## Exercise directions
Find and return every line of the data that contains the word "VMAPI".

Stored items:
(* ===== verification/Prelude.v ===== *)
(** * mvmctl, verified

    [mvmctl] (Go, under [src/]) creates and runs Firecracker microVMs on one host:
    a command line over an API ([pkg/api]), which drives the domains
    ([internal/core/...]: VMs, networks, images, kernels, volumes, ...) over
    repositories in an SQLite database, the libraries of [internal/lib] (network
    arithmetic, firewall, workflow engine, error model, ...), and workflows that
    provision whole environments ([internal/workflow/env]).  This library models
    the parts that carry the program's own logic, and proves what makes them
    correct.

    ** The files

    - [Prelude]: results, the error monad [GoM], the state monad [ST], frames of
      programs ([upholds]), dynamic values, and the lemmas on lists, sets and integers
      the other files share.
    - [GoStrings]: the functions of Go's [strings] and [strconv] the program uses.
    - [Errs] ([pkg/errs]): codes, classes, domain errors and their chains of causes,
      operation results and batches.
    - [Model] ([internal/lib/model]): the records.
    - [Infra] ([internal/infra/slice.go], [internal/infra/pool]): de-duplication; the
      worker pool, [Seq] as a function and [Gather] as a step relation.
    - [Dag] ([internal/lib/workflow/dag.go]): the levels of a pipeline.
    - [Pipeline] ([internal/lib/workflow/pipeline.go, step.go, state.go]): running and
      tearing down the levels, as a step relation over interleavings.
    - [Persist] ([internal/lib/workflow/persist.go]): the state file of a workflow.
    - [Sql]: SQL statements as functions of tables, with failures.
    - [VMRepo], [VMResolver], [FcConfig], [VMControl] ([internal/core/vm]): the table of
      VMs behind the class [Repository]; finding a VM by name, address or id; the
      configuration Firecracker boots from; the life of one VM.
    - [IPNet] ([internal/lib/network/network.go], [internal/lib/validators]): IPv4
      arithmetic, allocation and overlap.
    - [Lease] ([internal/core/network/lease_*.go]): the leases of addresses, among the
      other processes that share the database.
    - [Names] ([internal/lib/validators], [internal/infra/constants.go]): what names,
      devices and arguments may be.
    - [System] ([internal/lib/system/runner.go], [internal/infra/cast.go]): running
      commands, the class [Runner]; quoting words for a shell.
    - [FwRepo], [IPTables], [NFTables], [FwTracker] ([internal/lib/firewall]): the tables
      of firewall rules; the two backends; the tracker that dispatches to one of
      them and collects batches.
    - [NetOps] ([internal/lib/network/netops.go]): bridges and TAP devices.
    - [Networks], [NetService] ([internal/core/network]): the table of networks and its
      resolver; the service that makes and removes their devices and rules.
    - [NetAPI] ([pkg/api/network.go], [pkg/api/inputs/network_*.go], the network setup of
      [pkg/api/vm.go]): the operations on networks.
    - [Version] ([internal/lib/version]), [Disk] ([internal/lib/disk]), [Files], [Archive]
      ([internal/lib/archive]): version constraints; sizes and root partitions; paths
      and the class of file operations; archives over a stream of members.
    - [Config], [ConfigAPI] ([internal/core/config], [pkg/api/config.go]): the settings, their
      overrides, and the operations on them.
    - [Resolving], [Volumes], [VolumeAPI] ([internal/core/volume], [pkg/api/volume.go]): the
      resolution of many identifiers, which several domains share; volumes.
    - [Assets] ([internal/core/image], [kernel], [binary], [key], [snapshot], [vsock]): the
      tables and resolvers of what machines are made from, and of their devices.
    - [Enrich] ([internal/enricher]): loading the relations of rows in batches.
    - [Spawn] ([internal/core/vm/spawner.go]): starting Firecracker.
    - [CloudInit] ([internal/core/cloudinit], [internal/service/nocloudnet]): the seed of the
      first boot, and the server that hands it out.
    - [VMCreateInput] ([pkg/api/inputs/vm_create.go]), [VMCreate], [VMAPI] ([pkg/api/vm.go]):
      the input of a creation; creating machines; the other operations on them.
    - [SnapshotAPI] ([pkg/api/snapshot.go]), [Keys] ([internal/core/key], [pkg/api/key.go]): taking,
      restoring and removing snapshots; SSH keys.
    - [Conversation], [FileTransfer], [FileDelivery] ([internal/service/agent/file_transfer.go],
      [internal/core/vsock/file_transfer.go]): two programs that talk over a connection;
      both ends of the copying of files between host and guest; what is delivered.
    - [Env], [EnvSteps] ([internal/workflow/env]): applying, destroying and comparing an
      environment; its ten types of steps.
    - [Inputs] ([pkg/api/inputs]): the input structs.
    - [Triple], [Resume], [Batch]: the logics the proofs share.  [Triple] has Hoare triples
      for programs that answer with errors; [Resume] has programs that can be stopped
      between any two calls, and what they keep; [Batch] is the frame [VMCreate] runs its
      goroutines in, as a step relation over schedules.
    - [AppDb], [AppFrames]: the tables of several domains in one database, next to any
      host, and the frames of programs on it.  [Attach], [Removal], [Creation],
      [Restoration], [InUse] prove there what attaching and detaching volumes, removing,
      creating and restoring machines and removing keys do to the tables.

    ** How they interact

    [Pipeline] runs what [Dag] sorted; the steps are any instance of the classes
    [Dag.Step] and [Pipeline.Runnable], and the callback that saves the state of a
    step is the code of [Persist].  [VMControl] acts on a VM through four classes:
    the repository ([VMRepo], which has the laws [RepositoryLaws] and whose SQLite
    implementation is proved to satisfy them), the host's processes, the
    Firecracker socket and the configuration files ([FcConfig]).  [VMResolver] is
    proved against the class alone.  [Lease] allocates with [IPNet] and stores
    through the class [LeaseRepository].  Errors are those of [Errs] everywhere.

    [Env] is written against a class of steps, [Env.EnvStep], with the contract
    [Env.saves]; [EnvSteps] gives the ten instances over the operations of [pkg/api]
    (the class [EnvAPI]) and discharges the contract.  [NetService] acts through the
    classes [NetOps], [NetworkRepository] and [Tracker]; [FwTracker] has an instance of
    [Tracker] per backend, [Networks] one of [NetworkRepository], [NetOps] one of the
    devices.  What the theorems need of [iptables] is the class [IPTables.Iptables],
    its documented behaviour, with a toy kernel that satisfies it
    ([IPTables.ToyKernel]).  [NetAPI] puts the SQL implementation next to any host
    ([NetAPI.Beside]) to speak of both at once.

    The operations on machines act through the classes of all their domains:
    [VMAPI], [VMCreate] and [SnapshotAPI] resolve with [VMResolver] and [Assets], load
    relations with [Enrich], start processes with [Spawn] and drive them with
    [VMControl], lease with [Lease], and set up devices with [NetService].  What the
    host does is behind classes too (files, processes, terminals, the provisioner of
    root file systems, the image cache), so the theorems hold among any host.
    [AppDb] gives instances of the classes of repositories over one database, and the
    machines' operations are composed with them in [Attach], [Removal], [Creation] and
    [Restoration].

    The two ends of [FileTransfer] share only a connection: each is a program of
    [Conversation], and what they do together is the run of the two over two queues
    of bytes, in any interleaving.

    ** The model

    A call that returns [(T, error)] is a [result], and one that also changes the
    world a function of [GoM W error T], which threads a world [W]: the database,
    the files, the processes.  An error keeps its cause, so that the wrapping of
    errors is visible.  A statement of SQL, or a system call, is one atomic action,
    which may fail for reasons of its own: the world carries the list of those
    failures ([Db.faults], [Fs.ioFaults]), so theorems quantify over them.
    Concurrency is explicit: goroutines are step relations ([Infra.gstep],
    [Pipeline.mstep]); other processes are functions run between statements
    ([Lease.others]); the ends of a connection are trees of sends, receives and system
    calls ([Conversation.talk]), stepped in any order ([Conversation.joint_determined]); a crash is any state between two system calls
    ([Persist.history]).

    Strings are sequences of bytes; the functions that depend on letter case, white
    space or printability are modelled for ASCII, and JSON strings are taken to be valid UTF-8.  [int] is [Z] with its wrap-around
    written out where a result can leave its range ([GoStrings.int64], [uint32],
    [byte]).  Maps are [gmap]s.  Log messages are left out.  Code that is not in
    the repository is a parameter: the LIKE operator and the row constraints of
    SQLite, [encoding/json] (for the payloads of a copy, a class with its round trips) and YAML, the parser of IPv6 text, SHA-256, and the
    programs [ip], [iptables] and [nft].

    ** Fuel

    The loops with fuel are the queue of [Dag.kahn] and the search [Dag.dfs], bounded
    by the numbers of steps and edges ([Dag.BuildDAG_errors] proves that it is
    enough on every input); [Errs.isNotFoundLoop], bounded by the size of the
    error ([Errs.IsNotFound_chain]); and [IPNet.allocLoop], whose fuel is the number
    of candidates.  The loops of [FileTransfer] that wait for the other end, and its
    walk of a directory, have fuel too:
    [FileDelivery.push_delivers] reaches its result with any fuel above the number of
    files and the lengths of their contents, and [FileDelivery.expandSources_terminates]
    with fuel above the number of directories.  Loops the program bounds itself keep
    their bounds: ten attempts at a lease, five at a guest CID, fifty looks at a
    socket.  The runs of goroutines are step relations without fuel; [Batch.batch_live] says that they end.

    ** The theorems

    - Workflows: [BuildDAG] sorts, each step one level above its dependencies;
      [Execute] starts a step only after its dependencies were applied, and its
      result accounts for every step; [Destroy] takes dependents first and visits
      every step in spite of failures; both always return; the state file is
      replaced at once and read back.
    - Addresses and leases: allocation gives the lowest free usable address, and [Lease]
      gives an address to one VM only, whatever other processes do to their own
      leases.
    - Machines: the transition table of the life of a VM, on error paths too; what
      [SnapshotCreate] leaves; a failed [Spawn] leaves no process; the table of VMs stays
      well formed; the command line of the kernel carries what the VM needs; an
      input that is accepted is within its bounds; enrichment in batches gives each
      row its own relations.
    - Operations on machines, on one database and among any host: [VMCreate] answers
      with machines that have their rows and touches no other row, in every
      interleaving of its goroutines and with cancellation; its goroutines do not
      deadlock, and none that succeeded is cleaned up; [SnapshotRestore] answers with
      the machines of the batch and their rows, made from the snapshot; [VMRemove]
      leaves no row, lease or attachment behind, and [VMPrune] spares what runs;
      [VolumeAttach] keeps a volume in the hands of one machine; [VolumeDetach] does its two
      writes, each of which may fail without being reported.  Except for [VMCreate],
      [SnapshotRestore] and [VolumeDetach], these suppose that no statement fails;
      [Removal.RemovalExamples.VMPrune_unremoved] shows what happens when one does.
    - Environments: whatever the interleaving, the state file lists what is complete,
      less what the steps asked to remove, and, while destroying, what remains; every step type saves its state before it
      answers; what was saved is reconstructed.
    - Firewall and networks: a batch replaces the chains of the program, in the tables
      it has rules for, by its rules; a synchronisation restores the active rules the
      database records, and leaves a table for which it records none as it is; the creation of a
      network is all or nothing in the table.
    - Names: the validators accept one language.
    - Settings keep the type of their default and read back what was set; versions are
      ordered by their numbers and then their pre-release; extracting an archive stays inside the destination; the
      upgrade lock of a guest agent has one holder.
    - Copying: a push of files to distinct, free targets on disks that do not fail delivers
      every file with its content and ends both sides, in every interleaving; a file is accepted only with the size and the digest
      announced for it.
    - Some theorems pin behaviour that looks unintended:
      [NetAPI.vmNetworkSetup_replaces], [NetService.Remove_refused_after_teardown],
      [InUse.KeyRemove_force_idle] and, outside the list of properties,
      [NFTables.nft_removed_rule_stays_removed], [VMControl.Reboot_does_not_start],
      [Attach.AttachExamples.VolumeDetach_unfreed],
      [FileDelivery.FileExamples.pull_escapes] (a guest chooses where a pulled file is written),
      [FileDelivery.FileExamples.pull_refusal_lost],
      [FileDelivery.FileExamples.empty_frame_panics],
      [Lease.LeaseSpecific_race] and [Errs.classForCode_gaps].

    ** Not modelled

    Of [pkg/api] the operations on images, kernels, binaries, hosts, caches and logs,
    which download, build and convert files, and the sessions with a guest (SSH,
    [exec], and around a copy the parsing of its arguments and the opening of its
    connection) are left out; of the environment workflow only [List], which reads
    the state directories for display; of [pkg/api/network.go] the conversion to JSON.
    The provisioners of root file systems, the image cache, the console relay and
    [CopyPreservingMetadata] are calls of the host.  Command-line parsing and display,
    the guest agent (its file transfer apart) and the other services are input and output around external
    programs, and are left out, as are tests and the legacy Python program. *)

From stdpp Require Export base list strings gmap sets.
From Stdlib Require Export ZArith Lia.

## Answer to this exercise
    - [VMCreateInput] ([pkg/api/inputs/vm_create.go]), [VMCreate], [VMAPI] ([pkg/api/vm.go]):
    [VMAPI], [VMCreate] and [SnapshotAPI] resolve with [VMResolver] and [Assets], load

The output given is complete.